> _Data shown_:
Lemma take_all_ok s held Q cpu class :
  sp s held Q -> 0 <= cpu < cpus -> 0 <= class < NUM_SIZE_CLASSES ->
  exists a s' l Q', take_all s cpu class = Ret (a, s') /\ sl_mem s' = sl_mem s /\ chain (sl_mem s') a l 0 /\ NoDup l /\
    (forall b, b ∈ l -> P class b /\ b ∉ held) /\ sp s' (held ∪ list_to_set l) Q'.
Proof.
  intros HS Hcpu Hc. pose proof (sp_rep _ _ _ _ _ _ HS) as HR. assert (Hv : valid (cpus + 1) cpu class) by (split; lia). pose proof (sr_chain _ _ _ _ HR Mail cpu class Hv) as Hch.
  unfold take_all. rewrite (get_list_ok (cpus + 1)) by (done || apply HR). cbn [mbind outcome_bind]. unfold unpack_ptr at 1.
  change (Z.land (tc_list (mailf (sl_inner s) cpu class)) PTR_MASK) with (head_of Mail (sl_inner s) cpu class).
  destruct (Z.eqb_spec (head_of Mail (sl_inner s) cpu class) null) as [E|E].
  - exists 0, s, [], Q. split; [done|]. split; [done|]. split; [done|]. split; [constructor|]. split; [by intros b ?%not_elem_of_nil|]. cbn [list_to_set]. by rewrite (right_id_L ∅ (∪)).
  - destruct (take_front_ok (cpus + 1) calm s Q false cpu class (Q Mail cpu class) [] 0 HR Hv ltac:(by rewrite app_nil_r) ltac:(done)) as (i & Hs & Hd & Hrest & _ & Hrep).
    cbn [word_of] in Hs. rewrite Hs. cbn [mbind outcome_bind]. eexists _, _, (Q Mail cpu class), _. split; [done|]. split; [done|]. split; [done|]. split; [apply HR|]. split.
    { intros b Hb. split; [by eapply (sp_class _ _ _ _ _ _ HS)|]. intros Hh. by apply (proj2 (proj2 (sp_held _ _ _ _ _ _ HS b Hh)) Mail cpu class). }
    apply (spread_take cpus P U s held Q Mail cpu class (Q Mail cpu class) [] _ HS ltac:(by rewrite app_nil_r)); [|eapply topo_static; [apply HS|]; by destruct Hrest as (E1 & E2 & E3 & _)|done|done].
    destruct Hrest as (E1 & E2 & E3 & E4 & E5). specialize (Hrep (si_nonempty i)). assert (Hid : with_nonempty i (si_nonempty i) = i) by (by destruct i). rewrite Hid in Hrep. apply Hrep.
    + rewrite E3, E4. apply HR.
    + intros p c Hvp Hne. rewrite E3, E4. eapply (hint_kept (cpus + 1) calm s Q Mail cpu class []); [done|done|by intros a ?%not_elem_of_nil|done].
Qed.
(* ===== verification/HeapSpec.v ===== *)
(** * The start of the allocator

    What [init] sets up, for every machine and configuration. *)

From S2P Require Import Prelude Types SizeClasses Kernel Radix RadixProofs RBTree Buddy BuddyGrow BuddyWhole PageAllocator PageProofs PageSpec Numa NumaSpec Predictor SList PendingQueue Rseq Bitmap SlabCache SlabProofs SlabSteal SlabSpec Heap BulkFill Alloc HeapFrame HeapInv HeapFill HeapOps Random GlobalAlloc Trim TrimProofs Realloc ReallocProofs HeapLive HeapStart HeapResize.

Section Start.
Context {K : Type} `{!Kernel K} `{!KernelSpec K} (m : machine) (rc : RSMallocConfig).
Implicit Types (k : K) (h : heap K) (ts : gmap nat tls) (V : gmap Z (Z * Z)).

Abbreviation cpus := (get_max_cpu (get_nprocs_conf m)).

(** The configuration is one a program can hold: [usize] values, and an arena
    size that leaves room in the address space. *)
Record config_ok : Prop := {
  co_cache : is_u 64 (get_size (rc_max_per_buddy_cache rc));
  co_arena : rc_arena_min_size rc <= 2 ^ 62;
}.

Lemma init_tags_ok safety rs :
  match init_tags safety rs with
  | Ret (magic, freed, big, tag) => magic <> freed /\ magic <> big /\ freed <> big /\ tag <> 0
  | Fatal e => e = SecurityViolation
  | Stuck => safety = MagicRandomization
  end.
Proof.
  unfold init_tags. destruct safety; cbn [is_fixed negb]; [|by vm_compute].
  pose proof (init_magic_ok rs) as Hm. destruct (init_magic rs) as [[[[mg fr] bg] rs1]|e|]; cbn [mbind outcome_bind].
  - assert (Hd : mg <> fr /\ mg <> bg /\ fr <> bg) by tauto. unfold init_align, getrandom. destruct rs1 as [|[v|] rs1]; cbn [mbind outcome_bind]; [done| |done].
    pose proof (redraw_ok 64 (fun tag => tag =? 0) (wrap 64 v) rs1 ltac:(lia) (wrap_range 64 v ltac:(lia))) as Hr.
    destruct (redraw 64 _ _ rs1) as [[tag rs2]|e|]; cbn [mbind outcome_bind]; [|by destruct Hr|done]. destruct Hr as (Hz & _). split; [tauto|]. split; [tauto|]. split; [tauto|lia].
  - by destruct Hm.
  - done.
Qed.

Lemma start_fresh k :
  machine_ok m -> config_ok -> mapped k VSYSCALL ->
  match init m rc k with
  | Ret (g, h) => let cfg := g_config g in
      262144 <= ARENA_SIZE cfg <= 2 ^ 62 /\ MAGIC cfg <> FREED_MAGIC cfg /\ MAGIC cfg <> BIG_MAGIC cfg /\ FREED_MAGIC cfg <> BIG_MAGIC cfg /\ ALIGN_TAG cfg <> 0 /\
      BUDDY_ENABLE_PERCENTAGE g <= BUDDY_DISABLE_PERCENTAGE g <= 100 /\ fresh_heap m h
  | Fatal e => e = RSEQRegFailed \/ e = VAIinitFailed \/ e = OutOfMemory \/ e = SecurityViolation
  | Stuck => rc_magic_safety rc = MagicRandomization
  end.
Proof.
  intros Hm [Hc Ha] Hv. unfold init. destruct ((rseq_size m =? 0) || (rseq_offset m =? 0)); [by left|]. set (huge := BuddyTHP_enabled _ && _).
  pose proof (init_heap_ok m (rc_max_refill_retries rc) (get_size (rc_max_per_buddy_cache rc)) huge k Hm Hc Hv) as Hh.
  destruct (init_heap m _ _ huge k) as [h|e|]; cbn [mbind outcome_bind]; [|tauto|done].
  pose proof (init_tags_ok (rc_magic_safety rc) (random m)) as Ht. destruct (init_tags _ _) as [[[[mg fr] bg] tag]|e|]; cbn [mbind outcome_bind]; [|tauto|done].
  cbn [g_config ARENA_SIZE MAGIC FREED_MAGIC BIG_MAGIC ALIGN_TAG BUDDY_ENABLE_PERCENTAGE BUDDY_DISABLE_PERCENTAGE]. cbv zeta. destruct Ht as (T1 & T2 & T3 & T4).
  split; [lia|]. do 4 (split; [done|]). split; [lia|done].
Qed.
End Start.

> _Instructions to follow_: What is needed is an exact transcription of every record above.

> _Solved exercise_:
Lemma take_all_ok s held Q cpu class :
  sp s held Q -> 0 <= cpu < cpus -> 0 <= class < NUM_SIZE_CLASSES ->
  exists a s' l Q', take_all s cpu class = Ret (a, s') /\ sl_mem s' = sl_mem s /\ chain (sl_mem s') a l 0 /\ NoDup l /\
    (forall b, b ∈ l -> P class b /\ b ∉ held) /\ sp s' (held ∪ list_to_set l) Q'.
Proof.
  intros HS Hcpu Hc. pose proof (sp_rep _ _ _ _ _ _ HS) as HR. assert (Hv : valid (cpus + 1) cpu class) by (split; lia). pose proof (sr_chain _ _ _ _ HR Mail cpu class Hv) as Hch.
  unfold take_all. rewrite (get_list_ok (cpus + 1)) by (done || apply HR). cbn [mbind outcome_bind]. unfold unpack_ptr at 1.
  change (Z.land (tc_list (mailf (sl_inner s) cpu class)) PTR_MASK) with (head_of Mail (sl_inner s) cpu class).
  destruct (Z.eqb_spec (head_of Mail (sl_inner s) cpu class) null) as [E|E].
  - exists 0, s, [], Q. split; [done|]. split; [done|]. split; [done|]. split; [constructor|]. split; [by intros b ?%not_elem_of_nil|]. cbn [list_to_set]. by rewrite (right_id_L ∅ (∪)).
  - destruct (take_front_ok (cpus + 1) calm s Q false cpu class (Q Mail cpu class) [] 0 HR Hv ltac:(by rewrite app_nil_r) ltac:(done)) as (i & Hs & Hd & Hrest & _ & Hrep).
    cbn [word_of] in Hs. rewrite Hs. cbn [mbind outcome_bind]. eexists _, _, (Q Mail cpu class), _. split; [done|]. split; [done|]. split; [done|]. split; [apply HR|]. split.
    { intros b Hb. split; [by eapply (sp_class _ _ _ _ _ _ HS)|]. intros Hh. by apply (proj2 (proj2 (sp_held _ _ _ _ _ _ HS b Hh)) Mail cpu class). }
    apply (spread_take cpus P U s held Q Mail cpu class (Q Mail cpu class) [] _ HS ltac:(by rewrite app_nil_r)); [|eapply topo_static; [apply HS|]; by destruct Hrest as (E1 & E2 & E3 & _)|done|done].
    destruct Hrest as (E1 & E2 & E3 & E4 & E5). specialize (Hrep (si_nonempty i)). assert (Hid : with_nonempty i (si_nonempty i) = i) by (by destruct i). rewrite Hid in Hrep. apply Hrep.
    + rewrite E3, E4. apply HR.
    + intros p c Hvp Hne. rewrite E3, E4. eapply (hint_kept (cpus + 1) calm s Q Mail cpu class []); [done|done|by intros a ?%not_elem_of_nil|done].
Qed.
(* ===== verification/HeapSpec.v ===== *)
(** * The start of the allocator

    What [init] sets up, for every machine and configuration. *)

From S2P Require Import Prelude Types SizeClasses Kernel Radix RadixProofs RBTree Buddy BuddyGrow BuddyWhole PageAllocator PageProofs PageSpec Numa NumaSpec Predictor SList PendingQueue Rseq Bitmap SlabCache SlabProofs SlabSteal SlabSpec Heap BulkFill Alloc HeapFrame HeapInv HeapFill HeapOps Random GlobalAlloc Trim TrimProofs Realloc ReallocProofs HeapLive HeapStart HeapResize.

Section Start.
Context {K : Type} `{!Kernel K} `{!KernelSpec K} (m : machine) (rc : RSMallocConfig).
Implicit Types (k : K) (h : heap K) (ts : gmap nat tls) (V : gmap Z (Z * Z)).

Abbreviation cpus := (get_max_cpu (get_nprocs_conf m)).

(** The configuration is one a program can hold: [usize] values, and an arena
    size that leaves room in the address space. *)
Record config_ok : Prop := {
  co_cache : is_u 64 (get_size (rc_max_per_buddy_cache rc));
  co_arena : rc_arena_min_size rc <= 2 ^ 62;
}.

Lemma init_tags_ok safety rs :
  match init_tags safety rs with
  | Ret (magic, freed, big, tag) => magic <> freed /\ magic <> big /\ freed <> big /\ tag <> 0
  | Fatal e => e = SecurityViolation
  | Stuck => safety = MagicRandomization
  end.
Proof.
  unfold init_tags. destruct safety; cbn [is_fixed negb]; [|by vm_compute].
  pose proof (init_magic_ok rs) as Hm. destruct (init_magic rs) as [[[[mg fr] bg] rs1]|e|]; cbn [mbind outcome_bind].
  - assert (Hd : mg <> fr /\ mg <> bg /\ fr <> bg) by tauto. unfold init_align, getrandom. destruct rs1 as [|[v|] rs1]; cbn [mbind outcome_bind]; [done| |done].
    pose proof (redraw_ok 64 (fun tag => tag =? 0) (wrap 64 v) rs1 ltac:(lia) (wrap_range 64 v ltac:(lia))) as Hr.
    destruct (redraw 64 _ _ rs1) as [[tag rs2]|e|]; cbn [mbind outcome_bind]; [|by destruct Hr|done]. destruct Hr as (Hz & _). split; [tauto|]. split; [tauto|]. split; [tauto|lia].
  - by destruct Hm.
  - done.
Qed.

Lemma start_fresh k :
  machine_ok m -> config_ok -> mapped k VSYSCALL ->
  match init m rc k with
  | Ret (g, h) => let cfg := g_config g in
      262144 <= ARENA_SIZE cfg <= 2 ^ 62 /\ MAGIC cfg <> FREED_MAGIC cfg /\ MAGIC cfg <> BIG_MAGIC cfg /\ FREED_MAGIC cfg <> BIG_MAGIC cfg /\ ALIGN_TAG cfg <> 0 /\
      BUDDY_ENABLE_PERCENTAGE g <= BUDDY_DISABLE_PERCENTAGE g <= 100 /\ fresh_heap m h
  | Fatal e => e = RSEQRegFailed \/ e = VAIinitFailed \/ e = OutOfMemory \/ e = SecurityViolation
  | Stuck => rc_magic_safety rc = MagicRandomization
  end.
Proof.
  intros Hm [Hc Ha] Hv. unfold init. destruct ((rseq_size m =? 0) || (rseq_offset m =? 0)); [by left|]. set (huge := BuddyTHP_enabled _ && _).
  pose proof (init_heap_ok m (rc_max_refill_retries rc) (get_size (rc_max_per_buddy_cache rc)) huge k Hm Hc Hv) as Hh.
  destruct (init_heap m _ _ huge k) as [h|e|]; cbn [mbind outcome_bind]; [|tauto|done].
  pose proof (init_tags_ok (rc_magic_safety rc) (random m)) as Ht. destruct (init_tags _ _) as [[[[mg fr] bg] tag]|e|]; cbn [mbind outcome_bind]; [|tauto|done].
  cbn [g_config ARENA_SIZE MAGIC FREED_MAGIC BIG_MAGIC ALIGN_TAG BUDDY_ENABLE_PERCENTAGE BUDDY_DISABLE_PERCENTAGE]. cbv zeta. destruct Ht as (T1 & T2 & T3 & T4).
  split; [lia|]. do 4 (split; [done|]). split; [lia|done].
Qed.
End Start.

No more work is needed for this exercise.